### WHAT IS EXPECTED
Filter the listing below down to the lines holding the word "erewrite", and copy those lines.
# # # #
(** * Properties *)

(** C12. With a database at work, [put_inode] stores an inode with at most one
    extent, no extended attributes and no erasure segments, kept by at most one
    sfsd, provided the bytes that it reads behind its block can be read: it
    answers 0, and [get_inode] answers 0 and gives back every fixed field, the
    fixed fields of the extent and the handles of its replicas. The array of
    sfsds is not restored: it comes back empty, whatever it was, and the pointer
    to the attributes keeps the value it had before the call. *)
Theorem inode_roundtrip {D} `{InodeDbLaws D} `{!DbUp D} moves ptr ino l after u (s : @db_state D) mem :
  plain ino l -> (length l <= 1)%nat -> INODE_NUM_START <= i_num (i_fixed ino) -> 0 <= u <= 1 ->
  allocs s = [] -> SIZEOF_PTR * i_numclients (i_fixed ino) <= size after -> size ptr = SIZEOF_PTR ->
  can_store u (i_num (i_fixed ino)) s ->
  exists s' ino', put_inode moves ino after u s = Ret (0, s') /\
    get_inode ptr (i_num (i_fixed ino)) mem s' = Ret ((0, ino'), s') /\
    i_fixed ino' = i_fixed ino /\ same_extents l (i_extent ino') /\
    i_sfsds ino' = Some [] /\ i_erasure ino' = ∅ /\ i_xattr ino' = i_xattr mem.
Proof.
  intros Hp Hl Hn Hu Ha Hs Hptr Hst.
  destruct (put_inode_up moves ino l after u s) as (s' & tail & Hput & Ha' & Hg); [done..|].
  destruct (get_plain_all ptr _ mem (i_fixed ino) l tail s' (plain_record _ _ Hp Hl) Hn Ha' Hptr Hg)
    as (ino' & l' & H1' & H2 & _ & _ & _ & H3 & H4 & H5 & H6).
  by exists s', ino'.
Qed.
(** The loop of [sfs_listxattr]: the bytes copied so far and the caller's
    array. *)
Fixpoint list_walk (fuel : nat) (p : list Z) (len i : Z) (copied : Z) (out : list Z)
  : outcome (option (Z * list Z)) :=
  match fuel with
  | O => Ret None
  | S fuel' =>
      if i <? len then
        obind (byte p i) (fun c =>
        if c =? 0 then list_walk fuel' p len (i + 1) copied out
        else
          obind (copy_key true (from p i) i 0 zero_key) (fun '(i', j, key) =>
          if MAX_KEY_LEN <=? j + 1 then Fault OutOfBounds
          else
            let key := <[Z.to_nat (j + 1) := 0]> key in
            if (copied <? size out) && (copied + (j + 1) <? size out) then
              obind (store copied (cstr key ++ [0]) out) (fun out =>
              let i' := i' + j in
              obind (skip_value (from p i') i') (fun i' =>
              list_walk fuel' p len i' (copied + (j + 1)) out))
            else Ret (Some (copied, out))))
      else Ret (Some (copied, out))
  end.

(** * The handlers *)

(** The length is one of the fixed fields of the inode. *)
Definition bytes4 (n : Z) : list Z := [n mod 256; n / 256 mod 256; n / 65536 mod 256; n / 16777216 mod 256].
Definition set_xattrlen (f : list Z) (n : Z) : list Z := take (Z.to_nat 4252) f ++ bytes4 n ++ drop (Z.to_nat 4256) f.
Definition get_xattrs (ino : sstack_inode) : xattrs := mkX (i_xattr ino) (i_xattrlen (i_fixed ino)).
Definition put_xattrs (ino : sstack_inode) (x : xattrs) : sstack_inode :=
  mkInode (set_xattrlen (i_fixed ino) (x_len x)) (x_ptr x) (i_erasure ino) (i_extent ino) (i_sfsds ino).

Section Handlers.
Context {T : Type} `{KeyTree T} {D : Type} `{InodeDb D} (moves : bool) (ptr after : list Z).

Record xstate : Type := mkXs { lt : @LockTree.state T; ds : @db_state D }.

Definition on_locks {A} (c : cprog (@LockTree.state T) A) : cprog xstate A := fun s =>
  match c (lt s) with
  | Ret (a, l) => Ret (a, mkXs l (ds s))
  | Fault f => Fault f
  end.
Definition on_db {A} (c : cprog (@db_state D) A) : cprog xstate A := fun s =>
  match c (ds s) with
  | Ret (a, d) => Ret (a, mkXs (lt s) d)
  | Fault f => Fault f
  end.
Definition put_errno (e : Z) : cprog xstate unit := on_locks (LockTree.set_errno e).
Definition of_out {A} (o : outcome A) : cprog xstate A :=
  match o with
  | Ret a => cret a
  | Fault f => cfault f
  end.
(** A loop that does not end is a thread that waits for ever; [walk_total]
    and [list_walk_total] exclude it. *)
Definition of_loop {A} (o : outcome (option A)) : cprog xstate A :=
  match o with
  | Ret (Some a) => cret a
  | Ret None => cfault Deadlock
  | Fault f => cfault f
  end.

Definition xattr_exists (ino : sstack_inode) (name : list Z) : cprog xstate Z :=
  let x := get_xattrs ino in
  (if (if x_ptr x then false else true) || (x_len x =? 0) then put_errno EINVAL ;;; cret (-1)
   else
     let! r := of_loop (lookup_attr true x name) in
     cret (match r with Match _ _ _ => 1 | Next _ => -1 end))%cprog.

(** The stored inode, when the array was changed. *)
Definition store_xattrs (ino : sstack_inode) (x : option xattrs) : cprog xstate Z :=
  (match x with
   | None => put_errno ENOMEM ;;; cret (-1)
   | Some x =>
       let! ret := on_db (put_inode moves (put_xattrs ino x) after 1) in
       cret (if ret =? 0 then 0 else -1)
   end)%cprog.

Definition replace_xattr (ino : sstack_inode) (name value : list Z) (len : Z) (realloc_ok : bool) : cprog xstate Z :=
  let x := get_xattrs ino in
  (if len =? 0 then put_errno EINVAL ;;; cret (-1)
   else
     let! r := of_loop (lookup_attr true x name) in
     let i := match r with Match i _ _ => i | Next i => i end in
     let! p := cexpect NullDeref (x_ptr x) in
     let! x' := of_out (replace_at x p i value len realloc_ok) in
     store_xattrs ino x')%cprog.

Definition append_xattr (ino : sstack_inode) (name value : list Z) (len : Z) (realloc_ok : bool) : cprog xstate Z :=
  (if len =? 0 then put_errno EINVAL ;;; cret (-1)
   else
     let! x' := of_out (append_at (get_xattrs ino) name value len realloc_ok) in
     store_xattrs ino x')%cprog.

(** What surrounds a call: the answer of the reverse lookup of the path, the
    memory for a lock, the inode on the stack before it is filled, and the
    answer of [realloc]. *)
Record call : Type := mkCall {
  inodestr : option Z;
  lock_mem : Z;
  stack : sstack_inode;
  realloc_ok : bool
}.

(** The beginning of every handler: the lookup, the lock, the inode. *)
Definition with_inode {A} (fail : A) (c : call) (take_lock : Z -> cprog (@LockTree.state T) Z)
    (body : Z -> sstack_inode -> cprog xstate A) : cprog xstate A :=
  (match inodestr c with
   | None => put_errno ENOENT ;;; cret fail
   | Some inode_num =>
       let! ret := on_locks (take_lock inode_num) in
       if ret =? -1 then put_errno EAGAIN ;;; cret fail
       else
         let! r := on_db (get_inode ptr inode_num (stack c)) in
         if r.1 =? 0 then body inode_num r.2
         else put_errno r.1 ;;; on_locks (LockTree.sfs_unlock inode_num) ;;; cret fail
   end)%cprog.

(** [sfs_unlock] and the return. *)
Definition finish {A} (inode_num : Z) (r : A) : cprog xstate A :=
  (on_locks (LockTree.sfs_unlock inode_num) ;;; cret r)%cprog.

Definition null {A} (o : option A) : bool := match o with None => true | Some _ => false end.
# # # #
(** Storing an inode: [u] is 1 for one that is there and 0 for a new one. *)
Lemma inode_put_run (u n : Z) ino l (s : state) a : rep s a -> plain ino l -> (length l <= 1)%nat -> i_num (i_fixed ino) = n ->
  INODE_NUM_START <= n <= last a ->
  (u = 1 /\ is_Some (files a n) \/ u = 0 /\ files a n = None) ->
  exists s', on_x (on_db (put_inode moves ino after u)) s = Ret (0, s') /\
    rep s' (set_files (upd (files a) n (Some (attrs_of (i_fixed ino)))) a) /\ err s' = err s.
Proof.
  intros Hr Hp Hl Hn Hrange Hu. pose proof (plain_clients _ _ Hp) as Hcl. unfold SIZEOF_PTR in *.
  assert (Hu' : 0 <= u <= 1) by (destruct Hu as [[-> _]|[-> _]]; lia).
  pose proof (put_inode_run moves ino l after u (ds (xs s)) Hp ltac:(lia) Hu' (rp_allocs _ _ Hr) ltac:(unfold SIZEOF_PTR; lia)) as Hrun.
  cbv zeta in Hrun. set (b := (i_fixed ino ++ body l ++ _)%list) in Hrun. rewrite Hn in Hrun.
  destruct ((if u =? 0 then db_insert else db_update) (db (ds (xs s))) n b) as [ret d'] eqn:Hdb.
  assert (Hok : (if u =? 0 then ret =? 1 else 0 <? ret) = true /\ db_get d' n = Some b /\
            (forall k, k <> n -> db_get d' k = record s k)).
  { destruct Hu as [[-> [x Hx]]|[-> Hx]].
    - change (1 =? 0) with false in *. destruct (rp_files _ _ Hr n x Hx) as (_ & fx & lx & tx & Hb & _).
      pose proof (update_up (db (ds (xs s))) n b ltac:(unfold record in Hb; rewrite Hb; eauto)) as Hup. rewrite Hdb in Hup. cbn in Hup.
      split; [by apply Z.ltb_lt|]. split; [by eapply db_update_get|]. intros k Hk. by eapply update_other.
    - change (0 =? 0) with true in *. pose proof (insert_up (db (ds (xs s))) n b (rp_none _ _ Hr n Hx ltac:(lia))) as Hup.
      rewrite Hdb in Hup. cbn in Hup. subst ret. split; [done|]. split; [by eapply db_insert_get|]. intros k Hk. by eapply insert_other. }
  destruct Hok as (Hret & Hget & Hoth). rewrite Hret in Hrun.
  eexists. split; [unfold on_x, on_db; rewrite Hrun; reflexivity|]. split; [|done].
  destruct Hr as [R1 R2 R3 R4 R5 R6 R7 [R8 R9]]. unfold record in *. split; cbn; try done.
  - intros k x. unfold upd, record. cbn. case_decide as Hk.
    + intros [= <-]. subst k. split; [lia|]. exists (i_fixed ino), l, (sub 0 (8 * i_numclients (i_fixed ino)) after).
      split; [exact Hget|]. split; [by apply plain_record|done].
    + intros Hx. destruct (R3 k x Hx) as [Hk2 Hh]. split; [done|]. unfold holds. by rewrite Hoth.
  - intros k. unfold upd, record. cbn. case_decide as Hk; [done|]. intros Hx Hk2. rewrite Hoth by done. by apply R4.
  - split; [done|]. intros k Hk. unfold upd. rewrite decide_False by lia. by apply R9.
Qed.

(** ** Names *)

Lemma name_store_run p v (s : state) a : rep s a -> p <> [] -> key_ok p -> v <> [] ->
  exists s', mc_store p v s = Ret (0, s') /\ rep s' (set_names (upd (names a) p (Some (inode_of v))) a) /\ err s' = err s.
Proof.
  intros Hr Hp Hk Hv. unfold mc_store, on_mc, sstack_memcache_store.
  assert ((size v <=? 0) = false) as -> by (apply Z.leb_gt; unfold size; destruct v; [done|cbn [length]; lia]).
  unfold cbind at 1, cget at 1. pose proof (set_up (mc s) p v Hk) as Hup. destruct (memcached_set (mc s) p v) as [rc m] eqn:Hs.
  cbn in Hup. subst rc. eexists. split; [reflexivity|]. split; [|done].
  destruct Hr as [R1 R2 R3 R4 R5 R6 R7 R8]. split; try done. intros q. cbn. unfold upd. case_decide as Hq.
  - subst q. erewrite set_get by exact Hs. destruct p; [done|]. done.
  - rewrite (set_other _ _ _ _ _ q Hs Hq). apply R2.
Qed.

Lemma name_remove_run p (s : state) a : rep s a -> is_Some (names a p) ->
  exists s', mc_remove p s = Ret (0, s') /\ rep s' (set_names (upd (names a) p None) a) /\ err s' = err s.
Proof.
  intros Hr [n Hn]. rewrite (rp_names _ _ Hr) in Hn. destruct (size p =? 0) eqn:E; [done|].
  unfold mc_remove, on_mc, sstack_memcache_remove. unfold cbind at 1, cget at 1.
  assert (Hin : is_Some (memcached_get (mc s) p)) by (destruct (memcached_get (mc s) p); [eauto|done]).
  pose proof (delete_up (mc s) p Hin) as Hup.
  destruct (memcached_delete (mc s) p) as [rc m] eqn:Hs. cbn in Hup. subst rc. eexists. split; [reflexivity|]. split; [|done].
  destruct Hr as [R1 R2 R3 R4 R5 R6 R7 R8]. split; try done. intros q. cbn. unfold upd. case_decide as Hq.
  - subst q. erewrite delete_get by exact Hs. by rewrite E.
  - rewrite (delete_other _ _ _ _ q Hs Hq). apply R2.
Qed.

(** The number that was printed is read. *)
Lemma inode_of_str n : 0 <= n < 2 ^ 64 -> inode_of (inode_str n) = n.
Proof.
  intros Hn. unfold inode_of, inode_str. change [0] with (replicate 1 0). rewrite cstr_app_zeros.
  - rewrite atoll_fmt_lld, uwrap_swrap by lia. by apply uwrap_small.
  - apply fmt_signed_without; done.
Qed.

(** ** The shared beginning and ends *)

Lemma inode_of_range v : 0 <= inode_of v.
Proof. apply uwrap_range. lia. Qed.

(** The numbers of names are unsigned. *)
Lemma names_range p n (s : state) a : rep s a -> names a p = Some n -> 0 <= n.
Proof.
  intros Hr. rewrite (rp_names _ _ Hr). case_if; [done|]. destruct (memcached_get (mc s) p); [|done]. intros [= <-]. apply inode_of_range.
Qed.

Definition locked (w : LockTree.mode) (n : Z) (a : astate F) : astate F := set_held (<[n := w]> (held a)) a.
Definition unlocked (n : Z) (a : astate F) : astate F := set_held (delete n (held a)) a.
# # # #
### SOLVED PROBLEM
  - subst q. erewrite set_get by exact Hs. destruct p; [done|]. done.
  - subst q. erewrite delete_get by exact Hs. by rewrite E.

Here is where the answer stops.